Город кипел. Невидимые армии отражали атаки упадка, собирались неисчислимыми полчищами, чтобы вести битвы с разрухой. Лишенные вождя, отчаянные легионы — весившие не больше пылинки — посылали разведчиков далеко в стороны от привычных путей, в тончайшие капилляры бесчувственного камня. Один из разведчиков обнаружил Спящего, скорчившегося, недвижного — почти мертвого — в давно заброшенной комнате самого низшего уровня Жиров. Трутень, забытый и столь сонный, что Ассасин Ши’гел, в последний раз прошедший по коридорам Кальсе, не ощутил его присутствия, избавив от постигшего всех остальных истребления.

Разведчик призвал сородичей; вскоре сотня тысяч солдат облепила трутня, залив чешуйчатую шкуру слоем масла, вводя в тело существа мощные нектары.

Трутень оказался жалким созданием, с ним трудно было работать; какой ужасающий вызов — преобразить его физически, пробудить, оставив достаточно интеллекта, чтобы принять командование. Сотня тысяч стала миллионом, потом сотней миллионов; солдаты умирали, выполнив задачу, и сородичи торопливо пожирали их и возрождали в новых формах, с новыми функциями.

Изначальным назначением трутня была экскреция, производство разнообразных соков, дающих новорожденным Солдатам Ве’Гат мощные мышцы и уплотненные кости. Его самого питали армии, служившие Матроне и доносившие ее команды; но здешняя Матрона не спешила производить Солдат. К моменту появления врага и битвы их было меньше трех сотен, так что трутень вовсе не умирал от истощения. Потенциальная пригодность трутня подарила цель хлопотливым легионам; однако их снедало отчаяние. Экзотические запахи наполнили Кальсе Укорененный. Чужаки проникли внутрь и оказались нечувствительными к попыткам изгнания.
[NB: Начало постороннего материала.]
(* ===== verification/TimerThread.v ===== *)
(** * TimerThread: fiber/timer_thread.cc

    Threads call schedule(), unschedule() and stop_and_join(); the timer thread
    pulls the tasks from the buckets, keeps them in a heap by time, runs them and
    sleeps on a futex until the first one is due.

    A step is one access of shared memory, one section under a mutex, one call of
    the futex, or the beginning or end of fn(arg).  A Task is named by its slot in
    the resource pool, a linked list of Tasks is the list of their slots.  The
    thread that runs fn(arg) may schedule and unschedule meanwhile: it does so as
    one of the threads. *)

From stdpp Require Import functions.
From S2P Require Import Prelude.

Module TimerThread.

(** num_buckets, and fmix64(pthread_numeric_id()) of each thread. *)
Section Timer.
Context (num_buckets : nat) (hash_of_thread : nat -> Z).

Definition INVALID_TASK_ID : Z := 0.
Definition INT64_MAX : Z := 2 ^ 63 - 1.

Definition make_task_id (slot version : Z) : Z := Z.lor (u64 (Z.shiftl version 32)) slot.
Definition slot_of_task_id (id : Z) : Z := Z.land id 0xFFFFFFFF.
Definition version_of_task_id (id : Z) : Z := u32 (Z.shiftr id 32).

Record Task := mkTask { run_time : Z; task_id : Z; version : Z }.
Record Bucket := mkBucket { bucket_nearest : Z; task_head : list Z }.

Definition set_version (v : Z) (t : Task) : Task := mkTask (run_time t) (task_id t) v.

(** The timer thread, before: the load of _stop; the section that clears
    _nearest_run_time; the load of _task_head of a bucket; the section that empties
    it; try_delete of what was taken out of it; the look at tasks[0] and the clock;
    the section before a task is run; run_and_delete; the return of fn(arg);
    return_resource; the section before the sleep; the futex.  [TAsleep]: in the
    futex, until a time. *)
Inductive tpc :=
  | TLoop | TClear | TPull (i : nat) | TTake (i : nat) | TDelete (i : nat) (l : list Z)
  | TPeek | TCheck (p : Z) | TRun (p : Z) | TRunning (p : Z) | TReturn (p : Z)
  | TNext | TFutex (expected_nsignals next_run_time : Z) | TAsleep (next_run_time : Z) | TEnd.

(** A caller of schedule(), before: get_resource; the section of the bucket; the
    section of the TimerThread; futex_wake.  Of stop_and_join(), before: the
    section; futex_wake; pthread_join. *)
Inductive spc :=
  | SIdle | SFill (rt : Z) | SInsert (p : Z) | SGlobal (rt : Z) | SWake
  | SStop (in_task : bool) | SStopWake | SJoin.

(** [used]: the slots the pool has given away.  [heap]: the vector [tasks] of
    run(), of which the heap functions keep a least one at tasks[0].  [clock]: what
    gettimeofday_us() returns.  [handed_out]: the ids that schedule() made. *)
Record state := mkState {
  tasks : Z -> Task; used : Z -> bool; buckets : nat -> Bucket; heap : list Z;
  _nearest_run_time : Z; _nsignals : Z; _stop : bool;
  timer : tpc; callers : nat -> spc; clock : Z; handed_out : list Z }.

Definition on_task (p : Z) (t : Task) (s : state) : state :=
  mkState (<[p := t]> (tasks s)) (used s) (buckets s) (heap s) (_nearest_run_time s) (_nsignals s) (_stop s)
          (timer s) (callers s) (clock s) (handed_out s).
Definition set_used (p : Z) (b : bool) (s : state) : state :=
  mkState (tasks s) (<[p := b]> (used s)) (buckets s) (heap s) (_nearest_run_time s) (_nsignals s) (_stop s)
          (timer s) (callers s) (clock s) (handed_out s).
Definition on_bucket (i : nat) (b : Bucket) (s : state) : state :=
  mkState (tasks s) (used s) (<[i := b]> (buckets s)) (heap s) (_nearest_run_time s) (_nsignals s) (_stop s)
          (timer s) (callers s) (clock s) (handed_out s).
Definition set_heap (h : list Z) (s : state) : state :=
  mkState (tasks s) (used s) (buckets s) h (_nearest_run_time s) (_nsignals s) (_stop s)
          (timer s) (callers s) (clock s) (handed_out s).
Definition set_nearest (t : Z) (s : state) : state :=
  mkState (tasks s) (used s) (buckets s) (heap s) t (_nsignals s) (_stop s)
          (timer s) (callers s) (clock s) (handed_out s).
Definition add_signal (s : state) : state :=
  mkState (tasks s) (used s) (buckets s) (heap s) (_nearest_run_time s) (i32 (_nsignals s + 1)) (_stop s)
          (timer s) (callers s) (clock s) (handed_out s).
Definition set_stop (s : state) : state :=
  mkState (tasks s) (used s) (buckets s) (heap s) (_nearest_run_time s) (_nsignals s) true
          (timer s) (callers s) (clock s) (handed_out s).
Definition timer_at (c : tpc) (s : state) : state :=
  mkState (tasks s) (used s) (buckets s) (heap s) (_nearest_run_time s) (_nsignals s) (_stop s)
          c (callers s) (clock s) (handed_out s).
Definition caller_at (t : nat) (c : spc) (s : state) : state :=
  mkState (tasks s) (used s) (buckets s) (heap s) (_nearest_run_time s) (_nsignals s) (_stop s)
          (timer s) (<[t := c]> (callers s)) (clock s) (handed_out s).
Definition set_clock (t : Z) (s : state) : state :=
  mkState (tasks s) (used s) (buckets s) (heap s) (_nearest_run_time s) (_nsignals s) (_stop s)
          (timer s) (callers s) t (handed_out s).
Definition hand_out (id : Z) (s : state) : state :=
  mkState (tasks s) (used s) (buckets s) (heap s) (_nearest_run_time s) (_nsignals s) (_stop s)
          (timer s) (callers s) (clock s) (id :: handed_out s).

(** ** What is seen *)

Inductive label :=
  | Tau
  | Accept (id rt : Z)             (* schedule() has made this task *)
  | Refuse                         (* schedule() returns INVALID_TASK_ID *)
  | Run (id now : Z) | Ran (id : Z)   (* fn(arg) begins at this time; returns *)
  | Unscheduled (id rc : Z).       (* unschedule() returns *)

Inductive choice :=
  | Timer (k : nat)                (* the timer thread; which of the least tasks is tasks[0] *)
  | Schedule (t : nat) (rt : Z) | Gets (t : nat) (o : option Z)   (* what get_resource returns *)
  | Caller (t : nat) | Unschedule (id : Z) | Stop (t : nat) (in_task : bool)
  | Tick (d : Z)                   (* time passes *)
  | Spurious.                      (* the futex returns without a reason *)

Definition tau (s : state) : outcome (label * state) := Go (Tau, s).

(** futex_wake_private(&_nsignals, 1) *)
Definition futex_wake (s : state) : state := match timer s with TAsleep _ => timer_at TLoop s | _ => s end.

(** ** schedule *)

(** Bucket::schedule up to the section; the slot is one that was not given away. *)
Definition fill (t : nat) (rt : Z) (o : option Z) (s : state) : outcome (label * state) :=
  match o with
  | None => Go (Refuse, caller_at t SIdle s)
  | Some p =>
      if (0 <=? p) && (p <? 2 ^ 32) && negb (used s p) then
        let v := version (tasks s p) in
        let v := if v =? 0 then 2 else v in
        tau (caller_at t (SInsert p) (on_task p (mkTask rt (make_task_id p v) v) (set_used p true s)))
      else NoStep
  end.

(** The bucket of a thread. *)
Definition bucket_of (t : nat) : nat := Z.to_nat (hash_of_thread t mod Z.of_nat num_buckets).

(** The section of Bucket::schedule. *)
Definition insert_section (t : nat) (p : Z) (s : state) : label * state :=
  let i := bucket_of t in
  let b := buckets s i in
  let rt := run_time (tasks s p) in
  let id := task_id (tasks s p) in
  let earlier := rt <? bucket_nearest b in
  (Accept id rt,
   hand_out id (caller_at t (if earlier then SGlobal rt else SIdle)
     (on_bucket i (mkBucket (if earlier then rt else bucket_nearest b) (p :: task_head b)) s))).

Definition caller_step (t : nat) (s : state) : outcome (label * state) :=
  match callers s t with
  | SInsert p => Go (insert_section t p s)
  | SGlobal rt =>
      if rt <? _nearest_run_time s then tau (caller_at t SWake (add_signal (set_nearest rt s))) else tau (caller_at t SIdle s)
  | SWake => tau (caller_at t SIdle (futex_wake s))
  | SStop in_task => tau (caller_at t (if in_task then SIdle else SStopWake) (add_signal (set_nearest 0 s)))
  | SStopWake => tau (caller_at t SJoin (futex_wake s))
  | SJoin => match timer s with TEnd => tau (caller_at t SIdle s) | _ => NoStep end
  | _ => NoStep
  end.

(** ** unschedule *)

Definition unschedule (id : Z) (s : state) : Z * state :=
  let p := slot_of_task_id id in
  let id_version := version_of_task_id id in
  let v := version (tasks s p) in
  if v =? id_version then (0, on_task p (set_version (u32 (id_version + 2)) (tasks s p)) s)
  else (if v =? u32 (id_version + 1) then 1 else -1, s).

(** ** The timer thread *)

(** CHECK_EQ in Task::try_delete: a task that is not as it was made was
    unscheduled. *)
Definition check_version (t : Task) : bool :=
  let id_version := version_of_task_id (task_id t) in
  (version t =? id_version) || (version t =? u32 (id_version + 2)).

(** Task::try_delete, or the task is pushed into the heap. *)
Definition try_delete (p : Z) (s : state) : state :=
  let t := tasks s p in
  if version t =? version_of_task_id (task_id t) then set_heap (heap s ++ [p]) s
  else set_used (slot_of_task_id (task_id t)) false s.

(** The time of tasks[0]. *)
Definition least (s : state) (t : Z) : bool := forallb (fun q => t <=? run_time (tasks s q)) (heap s).
Definition next_run_time (s : state) : Z := fold_right Z.min INT64_MAX (map (fun q => run_time (tasks s q)) (heap s)).

(** run_and_delete up to fn(arg) *)
Definition run_and_delete (p : Z) (s : state) : label * state :=
  let t := tasks s p in
  let id_version := version_of_task_id (task_id t) in
  if version t =? id_version then
    (Run (task_id t) (clock s), timer_at (TRunning p) (on_task p (set_version (u32 (id_version + 1)) t) s))
  else if version t =? u32 (id_version + 2) then (Tau, timer_at (TReturn p) s)
  else (Tau, timer_at TPeek s).

Definition timer_step (k : nat) (s : state) : outcome (label * state) :=
  match timer s with
  | TLoop => tau (timer_at (if _stop s then TEnd else TClear) s)
  | TClear => tau (timer_at (TPull 0) (set_nearest INT64_MAX s))
  | TPull i =>
      if (i <? num_buckets)%nat then
        match task_head (buckets s i) with
        | [] => tau (timer_at (TPull (S i)) s)
        | _ => tau (timer_at (TTake i) s)
        end
      else tau (timer_at TPeek s)
  | TTake i =>
      match task_head (buckets s i) with
      | [] => tau (timer_at (TPull (S i)) s)
      | l => tau (timer_at (TDelete i l) (on_bucket i (mkBucket INT64_MAX []) s))
      end
  | TDelete i [] => tau (timer_at (TPull (S i)) s)
  | TDelete i (p :: l) =>
      if check_version (tasks s p) then tau (timer_at (TDelete i l) (try_delete p s)) else Bad
  | TPeek =>
      match heap s with
      | [] => tau (timer_at TNext s)
      | _ =>
          match heap s !! k with
          | Some p =>
              if least s (run_time (tasks s p)) then
                tau (timer_at (if clock s <? run_time (tasks s p) then TNext else TCheck p) s)
              else NoStep
          | None => NoStep
          end
      end
  | TCheck p =>
      if _nearest_run_time s <? run_time (tasks s p) then tau (timer_at TLoop s)
      else tau (timer_at (TRun p) (set_heap (remove Z.eq_dec p (heap s)) s))
  | TRun p => Go (run_and_delete p s)
  | TRunning p =>
      let id := task_id (tasks s p) in
      Go (Ran id, timer_at (TReturn p) (on_task p (set_version (u32 (version_of_task_id id + 2)) (tasks s p)) s))
  | TReturn p => tau (timer_at TPeek (set_used (slot_of_task_id (task_id (tasks s p))) false s))
  | TNext =>
      let next := next_run_time s in
      if _nearest_run_time s <? next then tau (timer_at TLoop s)
      else tau (timer_at (TFutex (_nsignals s) next) (set_nearest next s))
  | TFutex expected next =>
      tau (timer_at (if _nsignals s =? expected then TAsleep next else TLoop) s)
  | TAsleep next =>
      if negb (next =? INT64_MAX) && (next <=? clock s) then tau (timer_at TLoop s) else NoStep
  | TEnd => NoStep
  end.

Definition step (c : choice) (s : state) : outcome (label * state) :=
  match c with
  | Timer k => timer_step k s
  | Schedule t rt =>
      match callers s t with
      | SIdle => if _stop s then Go (Refuse, s) else tau (caller_at t (SFill rt) s)
      | _ => NoStep
      end
  | Gets t o => match callers s t with SFill rt => fill t rt o s | _ => NoStep end
  | Caller t => caller_step t s
  | Unschedule id =>
      (* the comment asks for an id that schedule() returned *)
      if decide (id ∈ handed_out s) then let '(rc, s) := unschedule id s in Go (Unscheduled id rc, s) else NoStep
  | Stop t in_task =>
      match callers s t with SIdle => tau (caller_at t (SStop in_task) (set_stop s)) | _ => NoStep end
  | Tick d => if 0 <=? d then tau (set_clock (clock s + d) s) else NoStep
  | Spurious => match timer s with TAsleep _ => tau (timer_at TLoop s) | _ => NoStep end
  end.

Fixpoint run_all (l : list choice) (s : state) : outcome (list label * state) :=
  match l with
  | [] => Go ([], s)
  | c :: l => '(a, s) ← step c s; '(ls, s) ← run_all l s; Go (a :: ls, s)
  end.

(** After start(). *)
Definition initial (now : Z) : state :=
  mkState (fun _ => mkTask 0 0 2) (fun _ => false) (fun _ => mkBucket INT64_MAX []) [] INT64_MAX 0 false
          TLoop (fun _ => SIdle) now [].

(** ** What is promised

    Each id names one task.  It runs at most once, not before its time, alone, and
    not after unschedule() returned 0; unschedule() says where it is. *)
Inductive status := Pending (rt : Z) | Running | Done | Cancelled.

Inductive astep : gmap Z status -> label -> gmap Z status -> Prop :=
  | a_tau a : astep a Tau a
  | a_refuse a : astep a Refuse a
  | a_accept a id rt : a !! id = None -> id <> INVALID_TASK_ID -> astep a (Accept id rt) (<[id := Pending rt]> a)
  | a_run a id rt now :
      a !! id = Some (Pending rt) -> rt <= now -> (forall j, a !! j <> Some Running) ->
      astep a (Run id now) (<[id := Running]> a)
  | a_ran a id : a !! id = Some Running -> astep a (Ran id) (<[id := Done]> a)
  | a_cancel a id rt : a !! id = Some (Pending rt) -> astep a (Unscheduled id 0) (<[id := Cancelled]> a)
  | a_too_late a id : a !! id = Some Running -> astep a (Unscheduled id 1) a
  | a_gone a id : a !! id = Some Done \/ a !! id = Some Cancelled -> astep a (Unscheduled id (-1)) a.

Inductive aruns : gmap Z status -> list label -> gmap Z status -> Prop :=
  | aruns_nil a : aruns a [] a
  | aruns_cons a l a1 ls a' : astep a l a1 -> aruns a1 ls a' -> aruns a (l :: ls) a'.

End Timer.
End TimerThread.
Не скоро трутень начал шевелиться. Открылись два новых глаза, семь век последовательно разомкнулись и разум, знавший только тьму — экскреторам зрение ни к чему — вдруг смог обозреть царство одновременно знакомое и чужое. Старые ощущения смешались с новыми, быстро переделывая мир. Веки двигались вверх и вниз, даруя все более тонкое понимание — тепло, потоки, движения, структура и много других факторов, которые трутень мог осознавать лишь смутно.

* * *

Призрак, не ведавший даже собственного имени, оказался оторванным от смертных спутников и полетел по течениям, которые они не смогли бы ощутить, течениям, которые даже сам не смог бы ясно описать. Беспомощный от непонимания, он строил привычные концепции — армии, легионы, разведчики, битвы и войны — но сам понимал, что это условность. Приписывать жизнь столь крошечным сущностям сам по себе ошибочно; однако же они доносили до него знания — или он оказался попросту способным красть мысли из взволнованного полчища приказов, проносящихся по Кальсе комариным, слишком тихим для смертного уха зудением.